Mary Alice O'Connor, Curator of the Art Gallery in the Tipperary Excel says that it is a very important record of an industry with a long history in the town and surrounding areas. "It began with wanting to recognise the contribution of women to society from the time of the right to vote 100 years ago and graduated into recognising the contribution of both sexes to an industry that gave huge employment to people from the town and the wider community".
The first Glove Factory opened on the Station Road in Tipperary Town in 1936 with 73 employees and as the industry grew the workforce also grew significantly, with the workforce doubling in the space of a couple of years. Bansha native, Martin Quinn recalls that both his Mam and Dad (Larry and Mary Breen/Quinn) both worked in the factory.
"My Mam worked in the office there and my Dad was a master cutter in the cutting room. It was there where they first met and fell in love and the rest as they say is history. The factory closed in 1956 and my Dad subsequently went to work with Jim O'Connor in the Glove Factory in Bansha".
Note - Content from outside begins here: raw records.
Lemma keep_priority_only (p : Priority) (t : Ticket) :
  TicketService.keep
    {| f_status := None; f_priority := Some [p]; f_category := None;
       f_csamName := None; f_customerName := None; f_assignedTo := None;
       f_tags := None; f_search := None |} t = true
  <-> priority t = p.
Proof.
  unfold TicketService.keep. simpl.
  destruct (bool_decide (p = priority t)) eqn:E; simpl.
  - apply bool_decide_eq_true in E. by split.
  - apply bool_decide_eq_false in E. by split.
Qed.

(** X14. The by-status and by-priority queries of the service, on a working
    transport, resolve with exactly the stored tickets of that status, or
    of that priority, in the order of the collection. *)
Theorem tickets_by_status_and_priority (w : World) :
  online w = true ->
  (forall s,
     TicketService.getTicketsByStatus s w
     = (Resolved (filter (fun t => status t = s) (server w)),
        sent GET_tickets (server w) w))
  /\ (forall p,
        TicketService.getTicketsByPriority p w
        = (Resolved (filter (fun t => priority t = p) (server w)),
           sent GET_tickets (server w) w)).
Proof.
  intros Hon. split.
  - intros s. unfold TicketService.getTicketsByStatus.
    rewrite fetchTickets_online by done. do 2 f_equal.
    apply List_filter_decide. intros t. apply keep_status_only.
  - intros p. unfold TicketService.getTicketsByPriority.
    rewrite fetchTickets_online by done. do 2 f_equal.
    apply List_filter_decide. intros t. apply keep_priority_only.
Qed.

(** X15. The overdue query of the service, on a working transport, resolves
    with exactly the stored tickets whose status is OVERDUE and whose
    deadline is before the browser's clock, in order: a ticket past its
    deadline with any other status is not among them. *)
Theorem overdue_tickets (w : World) :
  online w = true ->
  TicketService.getOverdueTickets w
  = (Resolved
       (filter (fun t => status t = OVERDUE /\ (deadline t < clientClock w)%Z)
          (server w)),
     sent GET_tickets (server w) w)
  /\ (forall t, status t <> OVERDUE ->
        t ∉ filter (fun t => status t = OVERDUE /\ (deadline t < clientClock w)%Z)
              (server w)).
Proof.
  intros Hon. split.
  - unfold TicketService.getOverdueTickets, newDate. unfold mbind, Async_bind.
    rewrite fetchTickets_online by done. unfold mret, Async_ret. simpl.
    f_equal. f_equal.
    rewrite (List_filter_decide _ (fun t => status t = OVERDUE) (server w)
               (keep_status_only OVERDUE)).
    rewrite (List_filter_decide _
               (fun t => (deadline t < clientClock w)%Z /\ status t <> COMPLETED)).
    + rewrite (list_filter_filter
                 (fun t => (deadline t < clientClock w)%Z /\ status t <> COMPLETED)
                 (fun t => status t = OVERDUE)).
      apply list_filter_iff. intros t.
      split; [intros [[H1 H2] H3]; by split |].
      intros [H1 H2]. split; [split |]; try done. by rewrite H1.
    + intros t. rewrite andb_true_iff, Z.ltb_lt, negb_true_iff.
      by rewrite bool_decide_eq_false.
  - intros t Hs Hin. apply list_elem_of_filter in Hin as [[Hst _] _]. done.
Qed.

(* ===================================================================== *)
(** ** The local collection and the server's array *)
(* ===================================================================== *)

Lemma createTicket_effect (d : TicketCreateInput) (w : World) :
  answered w = true ->
  match TicketService.createTicket d w with
  | (Resolved t, w') => server w' = server w ++ [t]
  | (Rejected _, w') => server w' = server w
  end.
Proof.
  intros Hans.
  unfold TicketService.createTicket. rewrite try_catch_rethrow.
  destruct (TicketService.blank (c_title d)); [done |].
  destruct (TicketService.blank (c_ticketId d)); [done |].
  cbv zeta. unfold Api.createTicket. rewrite try_catch_rethrow.
  unfold mbind, Async_bind. destruct (online w) eqn:Hon.
  - rewrite apiRequest_online by done.
    change (Controller.router (POST_ticket (TicketService.withDefaults d))
              (env w) (server w))
      with (Controller.createTicket (TicketService.withDefaults d) (env w) (server w)).
    unfold Controller.createTicket.
    destruct (negb (Js.truthy (c_ticketId (TicketService.withDefaults d)))
              || negb (Js.truthy (c_title (TicketService.withDefaults d))));
      [done |].
    destruct (List.find _ (server w)); [done |].
    by destruct (Controller.deadlineThrows (TicketService.withDefaults d)).
  - rewrite apiRequest_offline by done.
    by rewrite (answered_offline w Hans Hon).
Qed.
Mary Blondell from Tipperary Town also recalls her father working in the factory "Dad worked in the glove factory for a number of years and then due to bad health he began to work at home. We lived in Fr. Mathew Street, a family of 5 children and our parents. The front room was turned into a work space for Dad, where he got the leather delivered and did the process of cutting out the gloves".
Helen English (nee Butler)recalls the sound of the sewing machine in the evenings after she went to bed, as her Mother sewed the gloves: Helen’s mother Eleanor Loftus worked in the Glove Factory initially and after marrying worked from home.
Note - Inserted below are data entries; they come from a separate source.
Lemma decodedLabelOf_plain (domain : jsstring) :
  startsWith (js "xn--") (dp_label (splitDomain domain)) = false ->
  decodedLabelOf domain = Ok (dp_label (splitDomain domain)).
Proof. intros H. unfold decodedLabelOf. by rewrite H. Qed.

(** [toPunycode] returns what the URL parser makes of the domain, and the
    domain itself when the parser rejects it. *)
Lemma toPunycode_cases (domain : jsstring) :
  (forall hostname,
     urlHostname (js "http://" ++ domain) = Some hostname ->
     toPunycode domain = hostname) /\
  (urlHostname (js "http://" ++ domain) = None -> toPunycode domain = domain).
Proof. unfold toPunycode. split; [intros hostname ->|intros ->]; reflexivity. Qed.

(** C2, at the failing input. The label [xn--99999] makes the decoder read
    the delta 4760385 and hand the code point 4760513, which is above
    0x10FFFF, to [String.fromCodePoint]: the decoder raises a [RangeError]
    where the claim promises a best-effort string. *)
Theorem decodePunycodeLabel_raises :
  decodePunycodeLabel (js "xn--99999") = RangeError /\
  fst (readDigits INITIAL_BIAS (js "99999") 0 1 BASE) = 4760385 /\
  fromCodePoint (INITIAL_N + 4760385) = RangeError.
Proof. by vm_compute. Qed.

(** C4, at the failing input. On [xn--99999.com] the decoding of the label
    raises, and [reverseScan] with it: no impersonation list is returned. *)
Theorem reverseScan_raises :
  toLowerCase (js "xn--99999.com") = js "xn--99999.com" ->
  reverseScan (js "xn--99999.com") = RangeError.
Proof.
  intros Hlow. unfold reverseScan, splitDomain. rewrite Hlow.
  by vm_compute.
Qed.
When the factory closed in 1956 the only option for many of the young girls and boys was to emigrate to England to find employment. Some of those who stayed gained employment in Bansha, being brought out in a bus while others went to work in a new glove factory in James Street in Tipperary Town.
Mary Alice says that this building is still there with much of the equipment and gloving patterns and documentation still there. "It is like that the people who worked there just got up and left and that everything there was left behind, almost exactly in place. It is remarkable to see and it is like going back in time going into the place".
Youthreach Cappawhite with the great assistance of Melissa Corish have produced some wonderful murals depicting glove making and these have been put up in front of the windows in the building. This has attracted great interest from the general public and passers-by.
Glove making was not only confined to this building as there was also a second glove making enterprise in James Street, while gloves were also made by people in their own homes.
The Glove Factory in Bansha closed in 1976 following the sudden death of Jim O'Connor. The exhibition in the Tipperary Excel opens on Thursday July 19th at 7.30pm and will run daily for a month.